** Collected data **
☆ ☆ ☆ ☆
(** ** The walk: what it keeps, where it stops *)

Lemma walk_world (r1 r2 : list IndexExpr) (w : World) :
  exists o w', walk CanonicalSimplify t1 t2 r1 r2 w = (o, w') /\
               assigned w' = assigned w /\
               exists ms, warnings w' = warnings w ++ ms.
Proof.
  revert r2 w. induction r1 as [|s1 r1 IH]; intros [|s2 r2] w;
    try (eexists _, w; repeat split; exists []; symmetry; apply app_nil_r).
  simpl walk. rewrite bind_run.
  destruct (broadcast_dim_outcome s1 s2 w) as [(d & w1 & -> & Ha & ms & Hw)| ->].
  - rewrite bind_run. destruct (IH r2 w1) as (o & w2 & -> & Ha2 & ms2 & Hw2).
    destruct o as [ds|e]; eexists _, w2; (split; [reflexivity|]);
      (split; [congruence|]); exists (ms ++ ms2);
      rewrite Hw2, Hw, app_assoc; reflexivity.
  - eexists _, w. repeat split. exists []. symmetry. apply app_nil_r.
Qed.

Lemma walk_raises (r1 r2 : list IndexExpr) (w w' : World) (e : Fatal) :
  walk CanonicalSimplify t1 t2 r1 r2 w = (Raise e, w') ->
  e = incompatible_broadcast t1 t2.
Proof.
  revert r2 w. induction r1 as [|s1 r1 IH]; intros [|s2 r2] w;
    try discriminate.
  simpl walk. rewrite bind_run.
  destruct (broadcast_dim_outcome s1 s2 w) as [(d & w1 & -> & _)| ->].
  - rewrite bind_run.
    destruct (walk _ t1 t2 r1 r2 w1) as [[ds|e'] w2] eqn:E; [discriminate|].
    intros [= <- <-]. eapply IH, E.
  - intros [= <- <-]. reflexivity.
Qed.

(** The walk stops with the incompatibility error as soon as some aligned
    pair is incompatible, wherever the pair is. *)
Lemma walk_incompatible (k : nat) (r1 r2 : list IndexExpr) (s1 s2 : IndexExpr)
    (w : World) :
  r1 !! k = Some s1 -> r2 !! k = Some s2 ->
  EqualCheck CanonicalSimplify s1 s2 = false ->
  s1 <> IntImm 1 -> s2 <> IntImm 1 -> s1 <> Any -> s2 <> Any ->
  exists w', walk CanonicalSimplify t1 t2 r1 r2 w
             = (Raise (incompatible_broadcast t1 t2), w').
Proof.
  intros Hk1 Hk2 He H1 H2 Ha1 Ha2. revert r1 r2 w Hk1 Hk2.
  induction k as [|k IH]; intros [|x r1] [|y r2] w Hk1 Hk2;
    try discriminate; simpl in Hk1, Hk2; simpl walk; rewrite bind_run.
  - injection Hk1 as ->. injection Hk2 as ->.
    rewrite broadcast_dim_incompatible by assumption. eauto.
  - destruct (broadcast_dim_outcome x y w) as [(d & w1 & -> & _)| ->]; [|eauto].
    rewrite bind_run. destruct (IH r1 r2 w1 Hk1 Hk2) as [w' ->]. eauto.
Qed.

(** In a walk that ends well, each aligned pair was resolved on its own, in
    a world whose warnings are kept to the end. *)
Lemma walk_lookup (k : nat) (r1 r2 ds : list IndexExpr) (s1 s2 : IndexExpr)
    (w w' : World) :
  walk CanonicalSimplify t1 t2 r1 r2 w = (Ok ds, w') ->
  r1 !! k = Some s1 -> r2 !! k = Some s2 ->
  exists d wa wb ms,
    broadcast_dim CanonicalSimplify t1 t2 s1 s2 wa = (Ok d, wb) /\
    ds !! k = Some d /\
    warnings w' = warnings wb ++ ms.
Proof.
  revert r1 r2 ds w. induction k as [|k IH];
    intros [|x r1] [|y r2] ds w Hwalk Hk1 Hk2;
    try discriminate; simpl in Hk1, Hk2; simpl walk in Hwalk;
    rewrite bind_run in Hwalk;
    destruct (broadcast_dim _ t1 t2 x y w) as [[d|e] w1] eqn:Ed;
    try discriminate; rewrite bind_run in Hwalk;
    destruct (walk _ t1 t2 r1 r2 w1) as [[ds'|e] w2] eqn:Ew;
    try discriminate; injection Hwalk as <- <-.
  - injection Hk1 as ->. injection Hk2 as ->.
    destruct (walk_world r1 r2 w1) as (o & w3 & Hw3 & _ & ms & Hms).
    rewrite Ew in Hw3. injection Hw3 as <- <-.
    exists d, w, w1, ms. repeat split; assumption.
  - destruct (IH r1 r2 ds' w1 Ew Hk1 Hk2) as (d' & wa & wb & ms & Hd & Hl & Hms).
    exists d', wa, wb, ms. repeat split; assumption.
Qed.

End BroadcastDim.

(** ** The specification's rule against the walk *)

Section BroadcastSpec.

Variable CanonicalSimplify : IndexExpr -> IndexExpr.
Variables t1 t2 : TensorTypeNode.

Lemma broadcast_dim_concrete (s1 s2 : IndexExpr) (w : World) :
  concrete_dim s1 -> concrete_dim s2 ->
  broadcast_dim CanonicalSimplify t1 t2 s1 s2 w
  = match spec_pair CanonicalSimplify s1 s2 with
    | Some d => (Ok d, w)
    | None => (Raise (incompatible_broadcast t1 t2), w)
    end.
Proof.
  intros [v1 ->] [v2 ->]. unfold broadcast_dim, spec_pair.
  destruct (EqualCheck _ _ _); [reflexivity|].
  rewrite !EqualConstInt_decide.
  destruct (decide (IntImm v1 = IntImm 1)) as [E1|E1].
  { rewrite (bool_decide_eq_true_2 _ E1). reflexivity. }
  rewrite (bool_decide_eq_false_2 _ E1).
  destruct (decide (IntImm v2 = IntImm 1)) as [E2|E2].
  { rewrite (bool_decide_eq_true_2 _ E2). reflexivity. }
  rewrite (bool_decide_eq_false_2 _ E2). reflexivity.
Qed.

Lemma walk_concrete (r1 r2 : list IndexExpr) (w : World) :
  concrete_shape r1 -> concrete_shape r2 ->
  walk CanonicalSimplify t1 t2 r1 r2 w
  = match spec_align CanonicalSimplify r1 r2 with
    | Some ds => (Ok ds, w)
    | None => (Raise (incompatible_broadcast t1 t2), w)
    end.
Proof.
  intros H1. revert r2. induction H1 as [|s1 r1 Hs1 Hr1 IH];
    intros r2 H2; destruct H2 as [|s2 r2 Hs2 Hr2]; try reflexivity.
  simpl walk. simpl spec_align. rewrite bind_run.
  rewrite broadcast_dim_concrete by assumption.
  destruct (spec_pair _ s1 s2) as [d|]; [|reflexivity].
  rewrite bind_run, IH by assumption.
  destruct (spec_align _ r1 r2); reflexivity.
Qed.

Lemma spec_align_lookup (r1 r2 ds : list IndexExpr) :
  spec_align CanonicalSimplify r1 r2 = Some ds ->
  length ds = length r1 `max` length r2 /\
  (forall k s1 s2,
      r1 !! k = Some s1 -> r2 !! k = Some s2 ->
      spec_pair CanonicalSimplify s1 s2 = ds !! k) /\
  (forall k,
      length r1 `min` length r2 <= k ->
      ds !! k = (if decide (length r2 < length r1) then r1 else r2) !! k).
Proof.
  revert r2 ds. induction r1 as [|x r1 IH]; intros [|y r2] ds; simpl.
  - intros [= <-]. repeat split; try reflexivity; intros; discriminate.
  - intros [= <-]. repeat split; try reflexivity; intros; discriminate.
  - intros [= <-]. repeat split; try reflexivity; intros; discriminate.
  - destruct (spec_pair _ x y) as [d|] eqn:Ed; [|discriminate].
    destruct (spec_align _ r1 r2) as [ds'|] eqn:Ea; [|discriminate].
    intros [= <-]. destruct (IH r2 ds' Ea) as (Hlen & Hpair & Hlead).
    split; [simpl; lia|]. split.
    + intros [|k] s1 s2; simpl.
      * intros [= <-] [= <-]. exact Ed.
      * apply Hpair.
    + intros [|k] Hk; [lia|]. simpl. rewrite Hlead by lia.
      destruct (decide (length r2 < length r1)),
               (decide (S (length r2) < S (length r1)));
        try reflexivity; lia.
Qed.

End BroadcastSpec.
☆ ☆ ☆ ☆
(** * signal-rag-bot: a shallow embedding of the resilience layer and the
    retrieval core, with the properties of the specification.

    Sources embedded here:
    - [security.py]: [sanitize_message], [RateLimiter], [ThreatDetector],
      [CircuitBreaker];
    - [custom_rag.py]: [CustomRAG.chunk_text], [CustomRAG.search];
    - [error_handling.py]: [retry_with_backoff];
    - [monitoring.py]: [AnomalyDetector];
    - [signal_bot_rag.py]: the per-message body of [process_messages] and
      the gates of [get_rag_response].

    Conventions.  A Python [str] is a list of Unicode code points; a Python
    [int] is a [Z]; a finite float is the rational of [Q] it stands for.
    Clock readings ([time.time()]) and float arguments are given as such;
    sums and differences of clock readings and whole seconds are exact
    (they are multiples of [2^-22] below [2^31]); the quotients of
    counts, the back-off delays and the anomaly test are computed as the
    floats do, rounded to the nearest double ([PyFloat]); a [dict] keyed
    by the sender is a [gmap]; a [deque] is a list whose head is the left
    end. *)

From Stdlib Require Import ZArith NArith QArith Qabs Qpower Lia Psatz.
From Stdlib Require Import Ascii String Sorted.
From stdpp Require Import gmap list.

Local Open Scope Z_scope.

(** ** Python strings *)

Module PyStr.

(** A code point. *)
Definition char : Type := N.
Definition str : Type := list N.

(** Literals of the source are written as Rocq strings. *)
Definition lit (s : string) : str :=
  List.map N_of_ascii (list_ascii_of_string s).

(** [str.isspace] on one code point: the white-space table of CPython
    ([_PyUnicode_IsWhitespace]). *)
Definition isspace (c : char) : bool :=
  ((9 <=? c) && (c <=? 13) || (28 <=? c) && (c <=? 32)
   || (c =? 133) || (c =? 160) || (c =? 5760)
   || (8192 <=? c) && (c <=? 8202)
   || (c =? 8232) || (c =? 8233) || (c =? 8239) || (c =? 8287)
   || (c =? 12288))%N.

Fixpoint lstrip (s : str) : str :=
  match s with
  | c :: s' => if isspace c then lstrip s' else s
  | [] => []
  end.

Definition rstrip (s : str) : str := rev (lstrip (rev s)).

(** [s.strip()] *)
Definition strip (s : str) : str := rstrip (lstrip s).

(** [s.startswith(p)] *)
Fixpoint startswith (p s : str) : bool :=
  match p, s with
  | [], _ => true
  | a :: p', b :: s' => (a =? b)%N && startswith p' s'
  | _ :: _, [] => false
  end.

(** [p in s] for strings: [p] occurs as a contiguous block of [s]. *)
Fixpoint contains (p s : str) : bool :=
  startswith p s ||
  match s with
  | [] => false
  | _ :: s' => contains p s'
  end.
☆ ☆ ☆ ☆
** WHAT THIS TASK INVOLVES **
Copy the lines above exactly, beginning at the line that has "exists d, w, w1, ms." and stopping after the line that has "ds => (Ok ds, w)", and omit the rest.

** OUTPUT BELOW **
    exists d, w, w1, ms. repeat split; assumption.
  - destruct (IH r1 r2 ds' w1 Ew Hk1 Hk2) as (d' & wa & wb & ms & Hd & Hl & Hms).
    exists d', wa, wb, ms. repeat split; assumption.
Qed.

End BroadcastDim.

(** ** The specification's rule against the walk *)

Section BroadcastSpec.

Variable CanonicalSimplify : IndexExpr -> IndexExpr.
Variables t1 t2 : TensorTypeNode.

Lemma broadcast_dim_concrete (s1 s2 : IndexExpr) (w : World) :
  concrete_dim s1 -> concrete_dim s2 ->
  broadcast_dim CanonicalSimplify t1 t2 s1 s2 w
  = match spec_pair CanonicalSimplify s1 s2 with
    | Some d => (Ok d, w)
    | None => (Raise (incompatible_broadcast t1 t2), w)
    end.
Proof.
  intros [v1 ->] [v2 ->]. unfold broadcast_dim, spec_pair.
  destruct (EqualCheck _ _ _); [reflexivity|].
  rewrite !EqualConstInt_decide.
  destruct (decide (IntImm v1 = IntImm 1)) as [E1|E1].
  { rewrite (bool_decide_eq_true_2 _ E1). reflexivity. }
  rewrite (bool_decide_eq_false_2 _ E1).
  destruct (decide (IntImm v2 = IntImm 1)) as [E2|E2].
  { rewrite (bool_decide_eq_true_2 _ E2). reflexivity. }
  rewrite (bool_decide_eq_false_2 _ E2). reflexivity.
Qed.

Lemma walk_concrete (r1 r2 : list IndexExpr) (w : World) :
  concrete_shape r1 -> concrete_shape r2 ->
  walk CanonicalSimplify t1 t2 r1 r2 w
  = match spec_align CanonicalSimplify r1 r2 with
    | Some ds => (Ok ds, w)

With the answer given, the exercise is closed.